[[ Given data, beginning ]]

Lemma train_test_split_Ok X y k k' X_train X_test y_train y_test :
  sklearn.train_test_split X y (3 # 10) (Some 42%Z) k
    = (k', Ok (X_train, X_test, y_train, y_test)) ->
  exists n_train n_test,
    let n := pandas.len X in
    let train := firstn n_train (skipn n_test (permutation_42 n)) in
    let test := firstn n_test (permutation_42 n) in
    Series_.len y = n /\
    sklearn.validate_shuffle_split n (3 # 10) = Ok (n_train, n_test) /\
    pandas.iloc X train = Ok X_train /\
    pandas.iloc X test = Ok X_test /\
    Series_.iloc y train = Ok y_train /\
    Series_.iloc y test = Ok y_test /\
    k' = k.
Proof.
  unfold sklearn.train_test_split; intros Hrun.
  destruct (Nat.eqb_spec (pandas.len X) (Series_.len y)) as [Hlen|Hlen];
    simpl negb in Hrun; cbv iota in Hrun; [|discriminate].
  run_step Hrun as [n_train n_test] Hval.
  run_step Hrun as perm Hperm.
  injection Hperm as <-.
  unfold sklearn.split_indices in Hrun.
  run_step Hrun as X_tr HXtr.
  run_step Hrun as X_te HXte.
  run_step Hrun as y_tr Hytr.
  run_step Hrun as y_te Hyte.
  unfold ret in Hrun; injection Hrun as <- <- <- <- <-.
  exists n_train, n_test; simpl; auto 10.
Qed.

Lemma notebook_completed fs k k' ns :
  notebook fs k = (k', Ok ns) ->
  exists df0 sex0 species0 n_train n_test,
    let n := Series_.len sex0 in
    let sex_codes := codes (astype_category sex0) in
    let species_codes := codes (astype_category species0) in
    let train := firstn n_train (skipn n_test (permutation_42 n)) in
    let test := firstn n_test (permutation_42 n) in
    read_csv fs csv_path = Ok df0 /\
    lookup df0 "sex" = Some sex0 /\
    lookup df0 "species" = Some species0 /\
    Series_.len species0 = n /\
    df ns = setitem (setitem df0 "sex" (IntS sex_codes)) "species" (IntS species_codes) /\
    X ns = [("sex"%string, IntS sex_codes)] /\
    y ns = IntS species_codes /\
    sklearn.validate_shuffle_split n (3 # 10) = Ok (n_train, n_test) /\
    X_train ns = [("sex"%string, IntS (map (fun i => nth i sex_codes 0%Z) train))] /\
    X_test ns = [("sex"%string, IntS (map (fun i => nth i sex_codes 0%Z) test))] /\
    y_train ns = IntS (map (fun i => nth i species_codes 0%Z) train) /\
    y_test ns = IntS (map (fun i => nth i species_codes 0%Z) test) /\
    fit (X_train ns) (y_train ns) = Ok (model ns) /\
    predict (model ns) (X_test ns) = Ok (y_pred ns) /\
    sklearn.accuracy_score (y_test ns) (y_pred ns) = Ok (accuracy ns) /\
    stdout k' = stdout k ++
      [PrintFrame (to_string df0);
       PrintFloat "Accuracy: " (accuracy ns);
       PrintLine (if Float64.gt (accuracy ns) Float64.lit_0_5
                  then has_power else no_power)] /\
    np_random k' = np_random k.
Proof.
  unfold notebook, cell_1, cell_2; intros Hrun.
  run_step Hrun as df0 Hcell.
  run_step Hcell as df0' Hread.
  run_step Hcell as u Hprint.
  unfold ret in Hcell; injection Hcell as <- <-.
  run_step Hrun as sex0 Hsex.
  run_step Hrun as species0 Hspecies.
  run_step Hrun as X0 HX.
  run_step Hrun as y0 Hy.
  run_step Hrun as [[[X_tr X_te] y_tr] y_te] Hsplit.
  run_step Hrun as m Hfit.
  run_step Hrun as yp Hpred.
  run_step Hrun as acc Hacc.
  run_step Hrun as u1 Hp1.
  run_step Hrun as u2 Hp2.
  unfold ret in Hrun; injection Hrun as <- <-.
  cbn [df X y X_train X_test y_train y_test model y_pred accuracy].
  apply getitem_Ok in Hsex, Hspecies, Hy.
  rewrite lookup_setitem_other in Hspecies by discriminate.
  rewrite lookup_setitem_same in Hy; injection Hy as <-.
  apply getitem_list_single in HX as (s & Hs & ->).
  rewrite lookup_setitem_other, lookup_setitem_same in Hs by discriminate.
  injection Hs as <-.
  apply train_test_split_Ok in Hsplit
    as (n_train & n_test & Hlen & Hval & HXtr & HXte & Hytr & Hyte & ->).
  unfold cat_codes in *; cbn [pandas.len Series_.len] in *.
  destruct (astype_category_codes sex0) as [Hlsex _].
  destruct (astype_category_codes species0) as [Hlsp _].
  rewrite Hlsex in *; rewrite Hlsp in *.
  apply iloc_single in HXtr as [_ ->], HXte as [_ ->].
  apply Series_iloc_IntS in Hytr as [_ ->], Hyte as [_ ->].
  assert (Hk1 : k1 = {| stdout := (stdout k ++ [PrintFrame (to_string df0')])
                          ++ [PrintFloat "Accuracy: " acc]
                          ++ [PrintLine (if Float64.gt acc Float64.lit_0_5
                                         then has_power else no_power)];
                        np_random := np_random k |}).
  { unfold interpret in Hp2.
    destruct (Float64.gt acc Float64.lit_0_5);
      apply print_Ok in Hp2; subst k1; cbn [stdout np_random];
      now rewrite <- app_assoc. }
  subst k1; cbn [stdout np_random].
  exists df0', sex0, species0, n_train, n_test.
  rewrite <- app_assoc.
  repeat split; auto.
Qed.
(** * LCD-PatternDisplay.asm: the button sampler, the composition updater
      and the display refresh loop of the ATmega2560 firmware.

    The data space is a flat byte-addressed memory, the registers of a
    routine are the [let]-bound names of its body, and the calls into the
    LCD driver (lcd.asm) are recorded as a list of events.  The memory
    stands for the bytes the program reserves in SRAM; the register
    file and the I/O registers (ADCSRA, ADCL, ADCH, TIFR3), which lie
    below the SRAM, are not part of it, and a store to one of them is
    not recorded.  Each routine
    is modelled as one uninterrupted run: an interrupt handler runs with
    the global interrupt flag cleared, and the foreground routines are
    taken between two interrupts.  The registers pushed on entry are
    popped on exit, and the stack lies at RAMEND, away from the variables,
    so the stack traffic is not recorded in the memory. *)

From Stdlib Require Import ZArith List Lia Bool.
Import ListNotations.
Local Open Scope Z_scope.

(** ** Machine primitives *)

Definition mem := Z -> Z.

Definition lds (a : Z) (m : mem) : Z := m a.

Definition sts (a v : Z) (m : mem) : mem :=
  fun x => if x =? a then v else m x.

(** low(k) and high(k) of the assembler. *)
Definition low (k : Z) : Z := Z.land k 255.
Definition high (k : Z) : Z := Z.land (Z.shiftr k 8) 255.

[[ Given data, end ]]
[[ Given data, beginning ]]

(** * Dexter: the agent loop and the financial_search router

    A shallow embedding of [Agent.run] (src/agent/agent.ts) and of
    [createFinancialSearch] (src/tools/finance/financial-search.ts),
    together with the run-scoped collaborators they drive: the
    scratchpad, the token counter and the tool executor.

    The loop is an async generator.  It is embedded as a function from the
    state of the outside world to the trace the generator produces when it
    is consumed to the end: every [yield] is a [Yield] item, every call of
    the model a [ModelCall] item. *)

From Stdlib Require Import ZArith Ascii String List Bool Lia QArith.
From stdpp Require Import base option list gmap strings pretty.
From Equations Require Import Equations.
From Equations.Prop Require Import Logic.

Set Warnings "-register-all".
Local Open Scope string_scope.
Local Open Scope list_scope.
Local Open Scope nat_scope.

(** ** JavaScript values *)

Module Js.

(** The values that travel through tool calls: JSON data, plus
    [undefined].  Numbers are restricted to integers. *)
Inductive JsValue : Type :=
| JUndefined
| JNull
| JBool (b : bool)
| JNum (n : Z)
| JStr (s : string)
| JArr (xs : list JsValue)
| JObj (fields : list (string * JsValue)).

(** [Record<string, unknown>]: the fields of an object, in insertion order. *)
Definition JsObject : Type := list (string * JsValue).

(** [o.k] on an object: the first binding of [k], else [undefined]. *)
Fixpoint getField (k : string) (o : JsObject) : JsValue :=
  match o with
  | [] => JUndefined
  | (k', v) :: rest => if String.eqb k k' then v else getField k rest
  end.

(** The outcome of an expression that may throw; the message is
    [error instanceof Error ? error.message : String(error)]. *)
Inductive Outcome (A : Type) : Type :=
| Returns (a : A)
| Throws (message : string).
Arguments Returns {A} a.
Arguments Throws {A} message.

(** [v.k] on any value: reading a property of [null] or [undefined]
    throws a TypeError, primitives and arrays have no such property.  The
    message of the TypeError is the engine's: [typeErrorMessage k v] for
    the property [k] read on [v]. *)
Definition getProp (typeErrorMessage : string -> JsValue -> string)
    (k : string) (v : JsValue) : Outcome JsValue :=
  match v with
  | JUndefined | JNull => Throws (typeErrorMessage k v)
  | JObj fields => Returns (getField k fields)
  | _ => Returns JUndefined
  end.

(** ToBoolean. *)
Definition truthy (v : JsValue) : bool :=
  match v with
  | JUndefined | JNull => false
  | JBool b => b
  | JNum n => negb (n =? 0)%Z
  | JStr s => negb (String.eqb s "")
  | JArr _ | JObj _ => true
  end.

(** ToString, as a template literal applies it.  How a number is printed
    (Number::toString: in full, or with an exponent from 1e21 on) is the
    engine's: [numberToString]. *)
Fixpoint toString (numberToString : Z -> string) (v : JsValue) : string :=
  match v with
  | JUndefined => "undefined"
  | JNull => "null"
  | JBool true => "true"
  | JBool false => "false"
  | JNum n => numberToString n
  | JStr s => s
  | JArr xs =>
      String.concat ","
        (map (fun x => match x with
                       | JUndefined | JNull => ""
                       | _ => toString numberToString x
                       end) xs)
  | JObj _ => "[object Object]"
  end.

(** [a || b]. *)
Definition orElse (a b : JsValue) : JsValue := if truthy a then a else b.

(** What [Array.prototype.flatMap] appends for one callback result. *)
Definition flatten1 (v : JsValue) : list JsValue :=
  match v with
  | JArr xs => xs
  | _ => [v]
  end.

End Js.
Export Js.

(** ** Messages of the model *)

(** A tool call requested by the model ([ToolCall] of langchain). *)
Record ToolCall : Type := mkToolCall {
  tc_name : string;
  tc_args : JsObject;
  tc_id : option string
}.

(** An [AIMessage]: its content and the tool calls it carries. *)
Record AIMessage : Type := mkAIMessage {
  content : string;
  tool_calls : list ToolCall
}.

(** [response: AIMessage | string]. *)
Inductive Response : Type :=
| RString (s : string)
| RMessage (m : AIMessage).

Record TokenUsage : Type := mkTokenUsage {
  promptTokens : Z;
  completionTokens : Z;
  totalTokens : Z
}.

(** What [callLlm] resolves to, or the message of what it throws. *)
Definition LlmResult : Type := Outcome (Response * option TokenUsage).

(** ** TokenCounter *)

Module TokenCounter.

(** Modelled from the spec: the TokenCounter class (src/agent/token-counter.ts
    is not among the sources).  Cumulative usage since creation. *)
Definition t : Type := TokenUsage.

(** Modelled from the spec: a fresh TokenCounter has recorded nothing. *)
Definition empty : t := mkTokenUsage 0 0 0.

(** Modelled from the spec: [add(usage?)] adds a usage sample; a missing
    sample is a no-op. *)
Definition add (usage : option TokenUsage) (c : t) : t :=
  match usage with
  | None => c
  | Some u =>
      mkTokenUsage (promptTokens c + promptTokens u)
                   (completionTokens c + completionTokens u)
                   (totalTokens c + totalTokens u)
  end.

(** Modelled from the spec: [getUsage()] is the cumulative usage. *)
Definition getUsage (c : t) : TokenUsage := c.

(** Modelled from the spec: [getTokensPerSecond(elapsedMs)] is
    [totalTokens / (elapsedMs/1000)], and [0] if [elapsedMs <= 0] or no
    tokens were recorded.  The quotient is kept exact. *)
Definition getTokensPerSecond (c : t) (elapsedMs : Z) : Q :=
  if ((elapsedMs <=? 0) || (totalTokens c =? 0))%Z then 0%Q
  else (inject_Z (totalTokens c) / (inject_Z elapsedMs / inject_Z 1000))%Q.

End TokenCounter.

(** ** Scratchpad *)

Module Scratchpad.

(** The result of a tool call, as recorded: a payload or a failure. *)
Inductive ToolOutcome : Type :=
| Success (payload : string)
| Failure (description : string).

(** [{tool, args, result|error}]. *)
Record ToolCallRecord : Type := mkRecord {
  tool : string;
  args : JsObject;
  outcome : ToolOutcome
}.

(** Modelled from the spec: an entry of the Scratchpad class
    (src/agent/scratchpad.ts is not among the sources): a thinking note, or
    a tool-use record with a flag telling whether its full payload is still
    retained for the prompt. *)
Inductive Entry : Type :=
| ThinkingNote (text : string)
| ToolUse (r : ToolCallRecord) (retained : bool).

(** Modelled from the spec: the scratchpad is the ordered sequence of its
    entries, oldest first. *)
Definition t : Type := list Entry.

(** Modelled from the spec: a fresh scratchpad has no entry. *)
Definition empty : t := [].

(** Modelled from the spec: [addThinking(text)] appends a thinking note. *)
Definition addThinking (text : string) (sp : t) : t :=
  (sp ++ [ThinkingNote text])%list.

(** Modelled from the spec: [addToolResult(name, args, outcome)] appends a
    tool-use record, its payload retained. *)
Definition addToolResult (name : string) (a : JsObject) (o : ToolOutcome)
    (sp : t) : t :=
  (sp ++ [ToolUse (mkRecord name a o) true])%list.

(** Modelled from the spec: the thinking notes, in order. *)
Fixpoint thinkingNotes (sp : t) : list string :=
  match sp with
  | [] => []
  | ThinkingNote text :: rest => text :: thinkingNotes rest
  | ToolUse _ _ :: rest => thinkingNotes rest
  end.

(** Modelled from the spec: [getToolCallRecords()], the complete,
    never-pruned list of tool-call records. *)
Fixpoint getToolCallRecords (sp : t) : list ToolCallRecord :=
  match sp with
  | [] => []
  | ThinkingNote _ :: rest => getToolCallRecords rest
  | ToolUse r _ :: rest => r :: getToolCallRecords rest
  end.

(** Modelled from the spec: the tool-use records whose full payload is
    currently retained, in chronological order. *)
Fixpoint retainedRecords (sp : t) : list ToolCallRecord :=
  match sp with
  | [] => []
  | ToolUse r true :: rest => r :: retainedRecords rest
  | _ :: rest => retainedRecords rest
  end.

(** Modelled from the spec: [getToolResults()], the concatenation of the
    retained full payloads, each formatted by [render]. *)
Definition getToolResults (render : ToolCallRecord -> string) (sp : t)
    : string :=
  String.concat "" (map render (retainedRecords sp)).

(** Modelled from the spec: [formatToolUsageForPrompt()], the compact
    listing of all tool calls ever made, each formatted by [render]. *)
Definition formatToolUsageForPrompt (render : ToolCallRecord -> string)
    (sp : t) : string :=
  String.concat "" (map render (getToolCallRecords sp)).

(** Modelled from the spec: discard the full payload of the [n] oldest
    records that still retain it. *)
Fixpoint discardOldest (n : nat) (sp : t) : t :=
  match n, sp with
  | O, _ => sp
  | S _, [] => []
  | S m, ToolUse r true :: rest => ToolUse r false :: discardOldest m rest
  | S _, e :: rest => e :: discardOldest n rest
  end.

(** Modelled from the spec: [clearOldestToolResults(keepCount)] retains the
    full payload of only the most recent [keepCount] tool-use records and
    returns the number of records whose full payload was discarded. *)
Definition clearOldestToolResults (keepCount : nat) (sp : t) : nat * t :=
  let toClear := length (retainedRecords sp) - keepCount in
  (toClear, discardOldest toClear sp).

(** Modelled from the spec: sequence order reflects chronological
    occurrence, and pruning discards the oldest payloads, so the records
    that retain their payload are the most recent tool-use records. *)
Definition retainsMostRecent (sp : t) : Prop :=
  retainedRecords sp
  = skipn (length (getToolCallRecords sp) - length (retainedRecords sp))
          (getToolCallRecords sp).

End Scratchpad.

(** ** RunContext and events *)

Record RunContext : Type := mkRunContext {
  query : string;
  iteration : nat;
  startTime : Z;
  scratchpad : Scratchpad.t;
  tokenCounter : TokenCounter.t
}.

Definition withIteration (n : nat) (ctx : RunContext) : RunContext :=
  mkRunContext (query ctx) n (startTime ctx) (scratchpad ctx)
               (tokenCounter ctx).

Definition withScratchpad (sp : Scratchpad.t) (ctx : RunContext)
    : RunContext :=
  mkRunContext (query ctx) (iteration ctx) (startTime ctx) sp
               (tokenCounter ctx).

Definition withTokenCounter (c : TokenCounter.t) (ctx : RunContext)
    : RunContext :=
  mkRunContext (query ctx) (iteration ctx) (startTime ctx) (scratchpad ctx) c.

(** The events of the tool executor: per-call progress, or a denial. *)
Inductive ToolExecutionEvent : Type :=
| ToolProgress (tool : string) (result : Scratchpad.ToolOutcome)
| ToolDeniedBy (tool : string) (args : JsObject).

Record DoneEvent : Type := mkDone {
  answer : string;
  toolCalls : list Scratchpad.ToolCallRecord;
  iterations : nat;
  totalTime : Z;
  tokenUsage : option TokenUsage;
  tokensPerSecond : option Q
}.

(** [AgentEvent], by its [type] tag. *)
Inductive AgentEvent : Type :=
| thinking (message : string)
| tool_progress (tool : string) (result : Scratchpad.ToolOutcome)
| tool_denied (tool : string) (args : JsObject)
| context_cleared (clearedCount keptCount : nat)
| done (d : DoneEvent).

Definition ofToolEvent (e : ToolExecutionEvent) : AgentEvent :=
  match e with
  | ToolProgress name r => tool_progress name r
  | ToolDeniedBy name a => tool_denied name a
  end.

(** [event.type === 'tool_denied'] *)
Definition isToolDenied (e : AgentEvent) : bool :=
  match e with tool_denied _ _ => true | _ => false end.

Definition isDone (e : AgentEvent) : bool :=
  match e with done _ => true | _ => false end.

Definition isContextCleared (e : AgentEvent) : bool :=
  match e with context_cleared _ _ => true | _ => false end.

[[ Given data, end ]]

▶ **Task prompt**: Each line from the material above that mentions the word "PrintFrame" needs to be copied.

▶ **Result below**:
      [PrintFrame (to_string df0);
  assert (Hk1 : k1 = {| stdout := (stdout k ++ [PrintFrame (to_string df0')])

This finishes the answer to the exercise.